By daring to dream of a future without oppression, we begin to imagine systems where our bodies can live freely, dance, play and EAT without the associated codes we’ve inherited from cultures and people before us. This work of reinvention and re-visioning does not solely apply to fat liberation and diet culture because these two movements and cultures do not exist in a vacuum. Instead, our intersectional identities (race, class, gender, sexuality, ability, etc.) work in tandem to make us who we are–re-learning, re-inventing, re-visualizing the world takes the whole body, and it takes every BODY.  Imagining a future void of the oppressive systems is hard, but as Tovar writes, “What if I told you that you have the right to that world?” (117). We all have a right to feel safe, valid, happy, and loved in the bodies we were born into. It is our right. It is our right. And we’re gonna fight to make it happen. The collective fight we imagine will take all of us living in bodies to dismantle these oppressive systems together.

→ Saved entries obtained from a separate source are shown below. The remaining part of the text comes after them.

(** X11: a failure of the enhancement is absorbed: the service then behaves
    as if the enhancement had returned the image unchanged. *)
Theorem X11_enhancement_failure_is_absorbed
    (Image : Type) (size : Image -> nat) (imdecode : list Byte.byte -> exc (option Image))
    (enhance : Image -> exc Image) (image_to_string : Image -> exc str)
    (file : UploadFile) (image : Image) (e : str) :
  fst (read_image_safely Image size imdecode file) = Some image ->
  enhance image = Raise e ->
  ocr_parse_receipt Image size imdecode enhance image_to_string file =
  ocr_parse_receipt Image size imdecode (fun i => Ok i) image_to_string file.
Proof.
  intros Hread He. unfold ocr_parse_receipt.
  destruct (read_image_safely Image size imdecode file) as [im t1]. simpl in Hread. subst im.
  unfold preprocess_image. now rewrite He.
Qed.

(** X11 with an enhancement that always raises. *)
Lemma X11_enhancement_raises :
  ocr_parse_receipt unit (fun _ => 1) (fun _ => Ok (Some tt))
    (fun _ => Raise (s2l "bad channel layout")) (fun _ => Ok (s2l "TOTAL 1.00"))
    (MkUpload (Some (s2l "image/png")) []) =
  ocr_parse_receipt unit (fun _ => 1) (fun _ => Ok (Some tt)) (fun i => Ok i)
    (fun _ => Ok (s2l "TOTAL 1.00")) (MkUpload (Some (s2l "image/png")) []).
Proof.
  apply (X11_enhancement_failure_is_absorbed unit (fun _ => 1) (fun _ => Ok (Some tt))
           (fun _ => Raise (s2l "bad channel layout")) (fun _ => Ok (s2l "TOTAL 1.00"))
           (MkUpload (Some (s2l "image/png")) []) tt (s2l "bad channel layout"));
    reflexivity.
Defined.
(** * ikrig: FK skeleton to IK-rig pose encoding and decoding

    A shallow embedding of [python/ikrig.py]: the chain encoder
    [FK2encoded], the chain decoder [encoded2IK], and the bodies of the two
    node [compute] methods ([ikrig_encode] and [ikrig_decode]).

    Numbers are mathematical reals: a Python float is read as the real it
    denotes, and rounding is not modelled.  The vector, matrix and
    quaternion classes of the host library are not part of the repository;
    their operations are modelled from the specification (section 3) and
    are marked as such. *)

From Stdlib Require Import Reals Lra Psatz Lia List Field PeanoNat.
From Stdlib Require String Ascii DecimalString ZArith.
Import ListNotations.

Open Scope R_scope.

(* ------------------------------------------------------------------ *)
(** ** Failures *)

(** [SingularMatrix] is the failure of the specification's matrix
    inversion, [IndexError] is Python's out-of-range subscript.
    [DegenerateChain] and [MalformedPose] complete the taxonomy of
    section 7 of the specification. *)
Inductive error : Type :=
| SingularMatrix
| DegenerateChain
| MalformedPose
| IndexError.

Inductive result (A : Type) : Type :=
| Ok (a : A)
| Err (e : error).

Arguments Ok {A} a.
Arguments Err {A} e.

Definition bind {A B : Type} (r : result A) (k : A -> result B) : result B :=
  match r with
  | Ok a => k a
  | Err e => Err e
  end.

Declare Scope result_scope.
Delimit Scope result_scope with result.
Notation "x <- e ;; k" := (bind e (fun x => k))
  (at level 61, e at next level, right associativity) : result_scope.
Open Scope result_scope.

(* ------------------------------------------------------------------ *)
(** ** Vectors *)

Record MVector : Type := mkV { vx : R; vy : R; vz : R }.

Module Vec.

Definition zero : MVector := mkV 0 0 0.

Definition sub (a b : MVector) : MVector :=
  mkV (vx a - vx b) (vy a - vy b) (vz a - vz b).

(** The [^] operator. *)
Definition cross (a b : MVector) : MVector :=
  mkV (vy a * vz b - vz a * vy b)
      (vz a * vx b - vx a * vz b)
      (vx a * vy b - vy a * vx b).

Definition dot (a b : MVector) : R :=
  vx a * vx b + vy a * vy b + vz a * vz b.

Definition scale (v : MVector) (s : R) : MVector :=
  mkV (vx v * s) (vy v * s) (vz v * s).

Definition div (v : MVector) (s : R) : MVector :=
  mkV (vx v / s) (vy v / s) (vz v / s).

Definition length (v : MVector) : R := sqrt (dot v v).

(** Modelled from the spec: [normal()] of the host vector class, the
    unit-length copy of the vector.  On the zero vector every component
    is [0 / 0], which is [0] here: the zero result of section 3. *)
Definition normal (v : MVector) : MVector := div v (length v).

(** [len(v)] and [v[i]] as the packing loop of the encoder uses them. *)
Definition get (v : MVector) (i : nat) : result R :=
  match i with
  | 0%nat => Ok (vx v)
  | 1%nat => Ok (vy v)
  | 2%nat => Ok (vz v)
  | _ => Err IndexError
  end.

Definition to_list (v : MVector) : list R := [vx v; vy v; vz v].

End Vec.

(* ------------------------------------------------------------------ *)
(** ** Quaternions and Euler rotations *)

Record MQuaternion : Type := mkQ { qx : R; qy : R; qz : R; qw : R }.

(** The conversion of a quaternion to Euler angles is a service of the
    host library that neither the repository nor the specification
    defines.  An Euler rotation is therefore kept as the quaternion it was
    converted from: [asEulerRotation q] reads "the Euler conversion of
    [q]". *)
Record MEulerRotation : Type := asEulerRotation { euler_of : MQuaternion }.

Module Quat.

Definition identity : MQuaternion := mkQ 0 0 0 1.

Definition to_list (q : MQuaternion) : list R := [qx q; qy q; qz q; qw q].

End Quat.

(* ------------------------------------------------------------------ *)
(** ** Matrices *)

(** A 4x4 matrix, row-major: [mRC] is row [R], column [C]; the flat index
    of the source is [4 * R + C], so the translation [m30 m31 m32] is
    [mat[12]], [mat[13]], [mat[14]]. *)
Record MMatrix : Type := mkM {
  m00 : R; m01 : R; m02 : R; m03 : R;
  m10 : R; m11 : R; m12 : R; m13 : R;
  m20 : R; m21 : R; m22 : R; m23 : R;
  m30 : R; m31 : R; m32 : R; m33 : R
}.

Module Mat.

Definition identity : MMatrix :=
  mkM 1 0 0 0
      0 1 0 0
      0 0 1 0
      0 0 0 1.

Definition to_list (m : MMatrix) : list R :=
  [m00 m; m01 m; m02 m; m03 m;
   m10 m; m11 m; m12 m; m13 m;
   m20 m; m21 m; m22 m; m23 m;
   m30 m; m31 m; m32 m; m33 m].

(** [mat[i]] *)
Definition get (m : MMatrix) (i : nat) : result R :=
  match nth_error (to_list m) i with
  | Some x => Ok x
  | None => Err IndexError
  end.

(** [mat[12] = x], [mat[13] = x], [mat[14] = x]: the three stores of the
    source. *)
Definition set12 (m : MMatrix) (x : R) : MMatrix :=
  mkM (m00 m) (m01 m) (m02 m) (m03 m)
      (m10 m) (m11 m) (m12 m) (m13 m)
      (m20 m) (m21 m) (m22 m) (m23 m)
      x       (m31 m) (m32 m) (m33 m).

Definition set13 (m : MMatrix) (x : R) : MMatrix :=
  mkM (m00 m) (m01 m) (m02 m) (m03 m)
      (m10 m) (m11 m) (m12 m) (m13 m)
      (m20 m) (m21 m) (m22 m) (m23 m)
      (m30 m) x       (m32 m) (m33 m).

Definition set14 (m : MMatrix) (x : R) : MMatrix :=
  mkM (m00 m) (m01 m) (m02 m) (m03 m)
      (m10 m) (m11 m) (m12 m) (m13 m)
      (m20 m) (m21 m) (m22 m) (m23 m)
      (m30 m) (m31 m) x       (m33 m).
(** The summary of a batch command that completes: the number of successes
    it prints is the number of destinations the run added to
    [CREATED_FILES], and successes and failures add up to the number of
    resolved files. *)
Definition accounted (line : nat → nat → string) (input : list string)
    (st st' : State) : Prop :=
  ∃ (ok fail : nat) (new : list Path),
    last (terminal st') = Some (line ok fail)
    ∧ CREATED_FILES st' = CREATED_FILES st ++ new
    ∧ length new = ok
    ∧ (ok + fail = length (expand_inputs glob (fs st) input))%nat.

Lemma batch_accounted body line exc (input : list string) st st' :
  tracks body →
  (let* files := expand_inputs_M glob input in
   if bool_decide (files = []) then raise exc
   else
     let* (ok, fail) := for_each files body (0%nat, 0%nat) in
     secho (line ok fail)) st = (Ok tt, st') →
  accounted line input st st'.
Proof.
  intros Hbody H. unfold expand_inputs_M, get_fs, bind at 1 2 in H.
  simpl in H. case_bool_decide; [done|].
  unfold bind in H.
  destruct (for_each _ body (0%nat, 0%nat) st)
    as [[[ok fail]|e] st1] eqn:Hloop; [|done].
  apply for_each_tracks in Hloop as (new & Hc & Hn & Hsum); [|done].
  monad_unfold. simplify_eq/=. exists (length new + 0)%nat, fail, new.
  simpl. rewrite last_snoc. repeat split; [done|lia|lia].
Qed.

[1] Bracha Fishman, Sarah Golda, “Life in the Fat Underground.” Radiance Magazine Online, http://www.radiancemagazine.com/issues/1998/winter_98/fat_underground.html

[2] Bracha Fishman, Sarah Golda, “Life in the Fat Underground.” Radiance Magazine Online, http://www.radiancemagazine.com/issues/1998/winter_98/fat_underground.html

[3] Freespirit, Judy, and Aldebaran. “Fat Liberation Manifesto.” Off Our Backs, vol. 9, no. 4, 1979, pp. 18–18. JSTOR, www.jstor.org/stable/25773035. Accessed 11 Dec. 2020.